Puisqu’on n’est jamais mieux servi que par soi-même, autant créer ce qui fait défaut et ce qu’on recherche. C’est le cas de Catherine Cerisey qui a commencé son blog plus de 8 ans après avoir traversé un cancer du sein. Son désir est né de la déception de ne rien trouver à se mettre sous sa dent : « J’ai désespérément cherché des informations fiables sur internet (qui en était à ses balbutiements). Je suis tombée sur pléthore de sites et forums extrêmement anxyogènes. Peu à peu, j’ai donc commencé à écrire en ayant un seul but : donner des informations vérifiées, les plus positives possibles sur le cancer du sein ». ». Elle a finalement créé son blog : on y parle autant du malade que de la maladie, mais aussi de films, d’expos, et de l’actualité du net.
Enfin, tout un courant venu du monde anglo-saxon nous a apporté depuis quelques années l’écriture –thérapie (voir l’interview d’Anne-Marie Jobin et son Journal créatif), preuve en est – s’il fallait le démontrer – que l’écriture se décline en version thérapeutique.
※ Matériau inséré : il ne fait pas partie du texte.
Lemma hoare_collect_video_snippets s3_data fuel :
  hoare (fun tr => tr = tr0) (collect_video_snippets env credentials s3_data fuel)
    (fun _ tr =>
       exists j, 1 <= j /\ forall ids, video_work_set (db env) = Ok ids ->
                                    I j (length ids + (j - 1)) tr)
    EI.
Proof.
  assert (H0 : forall tr, tr = tr0 -> I 0 0 tr).
  { intros tr ->. exists []. repeat split. simpl. lia. }
  assert (Hq : forall j n tr ev, I j n tr -> is_build ev = false -> is_execute ev = false ->
                                 EI (ev :: tr)).
  { intros j n tr ev H H1 H2. exists j, n. now apply built_quiet. }
  unfold collect_video_snippets, upload_file, query_athena_and_wait.
  eapply hoare_bind.
  { apply hoare_table_exists
      with (Q := fun ex tr => ex = table_in_catalog (db env) "youtube_video_snippet"
                              /\ I 0 0 tr).
    - intros tr Htr. split; [reflexivity|]. apply built_quiet; auto.
    - intros tr Htr. eapply Hq; eauto. }
  intros ex. apply hoare_assume. intros ->. eapply hoare_bind.
  { apply hoare_query_athena_and_get_result with (Q := fun _ tr => I 0 0 tr).
    - intros tr n Htr _. apply built_quiet; auto.
    - intros tr Htr. eapply Hq; eauto. }
  intros cnt. eapply hoare_bind.
  { apply hoare_query_athena_and_download
      with (Q := fun ids tr => video_work_set (db env) = Ok ids /\ I 0 0 tr).
    - intros tr ids Htr Hids. split; [exact Hids|]. apply built_quiet; auto.
    - intros tr Htr. eapply Hq; eauto. }
  intros ids. apply hoare_assume. intros Hids.
  eapply hoare_bind; [apply hoare_lift; eauto|].
  intros c. eapply hoare_bind.
  { apply hoare_build with (Q := fun _ tr => I 1 0 tr).
    - intros tr [H Hc]. apply list_getitem_Ok in Hc as [Hc _]. now apply built_build.
    - intros tr [H Hc]. exists 1, 0.
      apply list_getitem_Ok in Hc as [Hc _]. now apply built_build. }
  intros y. eapply hoare_bind.
  { apply (hoare_for_each_video fuel ids
             {| num := 0; current_key := 0; youtube := y; lines := [] |} 0). }
  intros st. cbn [current_key]. apply hoare_assume. intros _.
  set (P := fun tr : list event =>
              I (S (current_key st)) (length ids + current_key st) tr).
  eapply hoare_conseq with (P' := P) (E' := EI);
    [|intros tr H; unfold P;
      replace (length ids + current_key st)
        with (0 + length ids + (current_key st - 0)) by lia; exact H
     |intros a tr H; exact H|auto].
  eapply hoare_bind.
  { apply hoare_compress with (Q := fun _ tr => P tr).
    - intros tr H. apply built_quiet; auto.
    - intros tr H. eapply Hq; eauto. }
  intros cf. eapply hoare_bind.
  { apply hoare_datetime_utcnow with (Q := fun _ tr => P tr).
    intros tr H. apply built_quiet; auto. }
  intros now. eapply hoare_bind.
  { apply hoare_perform with (Q := fun _ tr => P tr).
    - intros tr H _. apply built_quiet; auto.
    - intros tr e H _. eapply Hq; eauto. }
  intros u. apply hoare_perform.
  - intros tr H _. exists (S (current_key st)). split; [lia|].
    intros ids' Hids'. assert (ids' = ids) as -> by congruence.
    replace (length ids + (S (current_key st) - 1)) with (length ids + current_key st)
      by lia.
    apply built_quiet; auto.
  - intros tr e H _. eapply Hq; eauto.
Qed.

End BuiltInOrder.

(** X7: in every run of the video flow, however it ends, the clients are
    built for the first credentials of the list, in its order and once each:
    a credential that was left behind is never used again.  In a successful
    run the number of API calls is the number of identifiers plus the number
    of rotations, which is less than [len(credentials)]. *)
Theorem credentials_used_in_order env credentials s3_data fuel tr0 out tr :
  collect_video_snippets env credentials s3_data fuel tr0 = (out, tr) ->
  exists new j,
    tr = new ++ tr0
    /\ j <= length credentials
    /\ rev (builds new) = developer_key <$> take j credentials
    /\ (out = Ok tt ->
        forall ids, video_work_set (db env) = Ok ids ->
                    1 <= j /\ api_calls new = length ids + (j - 1)).
Proof.
  intros Hrun.
  pose proof (hoare_collect_video_snippets env credentials tr0 s3_data fuel
                tr0 out tr eq_refl Hrun) as H.
  destruct out as [[]|e|].
  - destruct H as (j & Hj & H). destruct (video_work_set_ok (db env)) as [ids Hids].
    destruct (H ids Hids) as (new & -> & Hb & Hn & Hle).
    exists new, j. split; [reflexivity|]. split; [exact Hle|]. split; [exact Hb|].
    intros _ ids' Hids'. assert (ids' = ids) as -> by congruence. auto.
  - destruct H as (j & n & new & -> & Hb & Hn & Hle).
    exists new, j. split; [reflexivity|]. split; [exact Hle|]. split; [exact Hb|discriminate].
  - destruct H as (j & n & new & -> & Hb & Hn & Hle).
    exists new, j. split; [reflexivity|]. split; [exact Hle|]. split; [exact Hb|discriminate].
Qed.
Décidément, comme le dit un proverbe chinois « La mémoire la plus forte est plus faible que l’encre la plus pâle ».
Stéphanie Honoré
(1) Hervé Chabalier, Le dernier pour la route, Robert Laffont, 2004
(2) Annie Ernaud et Marc Marie, L’usage de la photo, Gallimard, 2005.
(3) Rencontres avec des écrivains français et étrangers du Centre Pompidou, 8 février 2010.
(4) Annie Ernaud, Les années, Gallimard, 2008.